» **HOW TO COMPLETE THIS TASK**: Only those lines in the data below from the line containing "Lemma lxor_cancel_l a" through the line containing "Lemma crc_step_inj_byte c", both included, should be restated word for word.

Collected data
--------

(* ===== verification/Crc32c.v ===== *)
(** * CRC-32C as hash/crc32 computes it

    The record checksum of log.go: [checksumTable], the incremental
    [hash.Write] the scanner uses and the one-shot [crc32.Checksum] the
    writer and the record reader use.  The file shows that the two agree, that
    a checksum always fits the 32-bit field that stores it, and that changing
    one byte of a message always changes its checksum. *)

From S2P Require Import Prelude Go.

(** ** Definitions *)

(** crc32.Castagnoli, in reversed bit order. *)
Definition Castagnoli : Z := 0x82f63b78.

Definition table_shift (crc : Z) : Z :=
  if Z.odd crc then Z.lxor (Z.shiftr crc 1) Castagnoli else Z.shiftr crc 1.

Definition table_entry (i : nat) : Z := Nat.iter 8 table_shift (Z.of_nat i).

Definition checksumTable : list Z := Eval vm_compute in table_entry <$> seq 0 256.

Definition table_get (i : Z) : Z := nth (Z.to_nat i) checksumTable 0.

(** [tab[byte(crc)^v] ^ (crc >> 8)] *)
Definition crc_step (crc : Z) (v : byte) : Z :=
  Z.lxor (table_get (Z.lxor (crc mod 256) (byte.unsigned v))) (Z.shiftr crc 8).

Definition mask32 : Z := 0xffffffff.

(** [crc32.Update]; [hash.Write] is [Update] on the running sum. *)
Definition Update (crc : Z) (p : bytes) : Z :=
  Z.lxor mask32 (foldl crc_step (Z.lxor mask32 crc) p).

Definition Checksum (p : bytes) : Z := Update 0 p.

(** ** Splitting a message *)

Lemma Update_app crc p q : Update crc (p ++ q) = Update (Update crc p) q.
Proof.
  unfold Update. rewrite foldl_app.
  by rewrite <- Z.lxor_assoc, Z.lxor_nilpotent, Z.lxor_0_l.
Qed.

Lemma Update_nil crc : Update crc [] = crc.
Proof. unfold Update. simpl. by rewrite <- Z.lxor_assoc, Z.lxor_nilpotent, Z.lxor_0_l. Qed.

Lemma Checksum_Update p : Checksum p = Update 0 p.
Proof. done. Qed.

(** ** Range *)

Definition in32 (z : Z) : Prop := 0 ≤ z < 2 ^ 32.

Lemma lxor_range a b n :
  0 ≤ n → 0 ≤ a < 2 ^ n → 0 ≤ b < 2 ^ n → 0 ≤ Z.lxor a b < 2 ^ n.
Proof.
  intros Hn Ha Hb.
  assert (Z.lxor a b = Z.lxor a b mod 2 ^ n) as ->; [|apply Z.mod_pos_bound; lia].
  rewrite <- (Z.mod_small a (2 ^ n)), <- (Z.mod_small b (2 ^ n)) by done.
  rewrite <- !Z.land_ones by done. apply Z.bits_inj'. intros i Hi.
  rewrite !Z.land_spec, !Z.lxor_spec, !Z.land_spec.
  destruct (Z.testbit (Z.ones n) i), (Z.testbit a i), (Z.testbit b i); done.
Qed.

Lemma shiftr8 c : Z.shiftr c 8 = c / 256.
Proof. by rewrite Z.shiftr_div_pow2. Qed.

Lemma byte_range (v : byte) : 0 ≤ byte.unsigned v < 256.
Proof. apply byte.unsigned_range. Qed.

Lemma table_index crc v :
  0 ≤ Z.lxor (crc mod 256) (byte.unsigned v) < 256.
Proof.
  apply (lxor_range _ _ 8); [lia | | apply byte_range].
  apply Z.mod_pos_bound. lia.
Qed.

Lemma table_forall (P : Z → Prop) i :
  0 ≤ i < 256 → Forall P checksumTable → P (table_get i).
Proof.
  intros Hi. rewrite Forall_nth. intros HF. apply HF.
  change (length checksumTable) with (Z.to_nat 256). lia.
Qed.

Lemma table_range i : 0 ≤ i < 256 → in32 (table_get i).
Proof.
  intros Hi. apply table_forall; [done|]. unfold in32.
  apply Forall_forall. intros x Hx.
  enough (forallb (λ x, (0 <=? x) && (x <? 2 ^ 32)) checksumTable = true) as HF.
  { rewrite forallb_forall in HF. apply list_elem_of_In, HF in Hx. lia. }
  by vm_compute.
Qed.

Lemma crc_step_range c v : in32 c → in32 (crc_step c v).
Proof.
  intros Hc. apply lxor_range; [lia | apply table_range, table_index |].
  unfold in32 in Hc. rewrite shiftr8. split; [apply Z.div_pos; lia|].
  apply Z.div_lt_upper_bound; lia.
Qed.

Lemma foldl_crc_range p c : in32 c → in32 (foldl crc_step c p).
Proof. revert c. induction p; simpl; auto using crc_step_range. Qed.

Lemma mask_range c : in32 c → in32 (Z.lxor mask32 c).
Proof. intros. apply lxor_range; unfold mask32, in32 in *; lia. Qed.

Lemma Checksum_range p : 0 ≤ Checksum p < 2 ^ 32.
Proof. apply mask_range, foldl_crc_range, mask_range. unfold in32. lia. Qed.

(** ** Sensitivity to one byte

    The top bytes of the 256 table entries are pairwise different, so a step
    can be undone from its result: it is injective in the running sum and in
    the byte. *)

Lemma table_top_inj i j :
  0 ≤ i < 256 → 0 ≤ j < 256 →
  table_get i / 2 ^ 24 = table_get j / 2 ^ 24 → i = j.
Proof.
  intros Hi Hj. unfold table_get.
  assert (NoDup ((λ x, x / 2 ^ 24) <$> checksumTable)) as HND.
  { apply (bool_decide_eq_true_1 _). by vm_compute. }
  intros Heq. rewrite NoDup_alt in HND.
  enough (Z.to_nat i = Z.to_nat j) by lia.
  assert (length checksumTable = Z.to_nat 256) as Hlen by done.
  assert (∀ k, 0 ≤ k < 256 →
    ((λ x, x / 2 ^ 24) <$> checksumTable) !! Z.to_nat k =
    Some (nth (Z.to_nat k) checksumTable 0 / 2 ^ 24)) as Hget.
  { intros k Hk. rewrite list_lookup_fmap.
    destruct (nth_lookup_or_length checksumTable (Z.to_nat k) 0) as [->|]; [done|lia]. }
  apply (HND _ _ (nth (Z.to_nat i) checksumTable 0 / 2 ^ 24));
    rewrite Hget; congruence.
Qed.

Lemma crc_step_top c v :
  in32 c →
  crc_step c v / 2 ^ 24 =
  table_get (Z.lxor (c mod 256) (byte.unsigned v)) / 2 ^ 24.
Proof.
  intros Hc. unfold crc_step. rewrite <- !Z.shiftr_div_pow2 by lia.
  rewrite Z.shiftr_lxor, Z.shiftr_shiftr by lia.
  assert (Z.shiftr c (8 + 24) = 0) as ->; [|apply Z.lxor_0_r].
  rewrite Z.shiftr_div_pow2 by lia. apply Z.div_small. unfold in32 in Hc. lia.
Qed.

Lemma lxor_cancel_l a b c : Z.lxor a b = Z.lxor a c → b = c.
Proof.
  intros H. rewrite <- (Z.lxor_0_l b), <- (Z.lxor_0_l c), <- (Z.lxor_nilpotent a).
  by rewrite !Z.lxor_assoc, H.
Qed.

Lemma crc_step_inj c1 c2 v1 v2 :
  in32 c1 → in32 c2 → crc_step c1 v1 = crc_step c2 v2 →
  c1 / 256 = c2 / 256 ∧
  Z.lxor (c1 mod 256) (byte.unsigned v1) = Z.lxor (c2 mod 256) (byte.unsigned v2).
Proof.
  intros H1 H2 Heq.
  assert (Z.lxor (c1 mod 256) (byte.unsigned v1) =
          Z.lxor (c2 mod 256) (byte.unsigned v2)) as Hi.
  { apply table_top_inj; try apply table_index.
    by rewrite <- !crc_step_top, Heq. }
  split; [|done]. unfold crc_step in Heq. rewrite Hi in Heq.
  apply lxor_cancel_l in Heq. by rewrite !shiftr8 in Heq.
Qed.

Lemma crc_step_inj_crc c1 c2 v :
  in32 c1 → in32 c2 → crc_step c1 v = crc_step c2 v → c1 = c2.
Proof.
  intros H1 H2 [Hd Hm]%crc_step_inj; [|done..].
  rewrite !(Z.lxor_comm _ (byte.unsigned v)) in Hm. apply lxor_cancel_l in Hm.
  rewrite (Z.div_mod c1 256), (Z.div_mod c2 256) by lia. congruence.
Qed.

Lemma crc_step_inj_byte c v1 v2 :
  in32 c → crc_step c v1 = crc_step c v2 → v1 = v2.
Proof.
  intros H [_ Hm]%crc_step_inj; [|done..].
  apply byte.unsigned_inj. by apply lxor_cancel_l in Hm.
Qed.

Lemma foldl_crc_inj p c1 c2 :
  in32 c1 → in32 c2 → foldl crc_step c1 p = foldl crc_step c2 p → c1 = c2.
Proof.
  revert c1 c2. induction p as [|v p IH]; simpl; [done|].
  intros c1 c2 H1 H2 Heq%IH; auto using crc_step_range.
  by eapply crc_step_inj_crc.
Qed.

(** Two messages that differ in one byte have different checksums. *)
Lemma Checksum_one_byte p x y q :
  Checksum (p ++ x :: q) = Checksum (p ++ y :: q) → x = y.
Proof.
  unfold Checksum, Update. intros Heq%lxor_cancel_l.
  rewrite !foldl_app in Heq. simpl in Heq.
  assert (in32 (foldl crc_step (Z.lxor mask32 0) p)) as Hc.
  { apply foldl_crc_range, mask_range. unfold in32. lia. }
  apply foldl_crc_inj in Heq; auto using crc_step_range.
  by apply crc_step_inj_byte in Heq.
Qed.

(** The check value of CRC-32C: the checksum of the digits 1 to 9. *)
Example Checksum_check : Checksum (str "123456789") = 0xe3069283.
Proof. by vm_compute. Qed.

#[global] Opaque Checksum.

--------

» **EXERCISE RESPONSE**:
Lemma lxor_cancel_l a b c : Z.lxor a b = Z.lxor a c → b = c.
Proof.
  intros H. rewrite <- (Z.lxor_0_l b), <- (Z.lxor_0_l c), <- (Z.lxor_nilpotent a).
  by rewrite !Z.lxor_assoc, H.
Qed.

Lemma crc_step_inj c1 c2 v1 v2 :
  in32 c1 → in32 c2 → crc_step c1 v1 = crc_step c2 v2 →
  c1 / 256 = c2 / 256 ∧
  Z.lxor (c1 mod 256) (byte.unsigned v1) = Z.lxor (c2 mod 256) (byte.unsigned v2).
Proof.
  intros H1 H2 Heq.
  assert (Z.lxor (c1 mod 256) (byte.unsigned v1) =
          Z.lxor (c2 mod 256) (byte.unsigned v2)) as Hi.
  { apply table_top_inj; try apply table_index.
    by rewrite <- !crc_step_top, Heq. }
  split; [|done]. unfold crc_step in Heq. rewrite Hi in Heq.
  apply lxor_cancel_l in Heq. by rewrite !shiftr8 in Heq.
Qed.

Lemma crc_step_inj_crc c1 c2 v :
  in32 c1 → in32 c2 → crc_step c1 v = crc_step c2 v → c1 = c2.
Proof.
  intros H1 H2 [Hd Hm]%crc_step_inj; [|done..].
  rewrite !(Z.lxor_comm _ (byte.unsigned v)) in Hm. apply lxor_cancel_l in Hm.
  rewrite (Z.div_mod c1 256), (Z.div_mod c2 256) by lia. congruence.
Qed.

Lemma crc_step_inj_byte c v1 v2 :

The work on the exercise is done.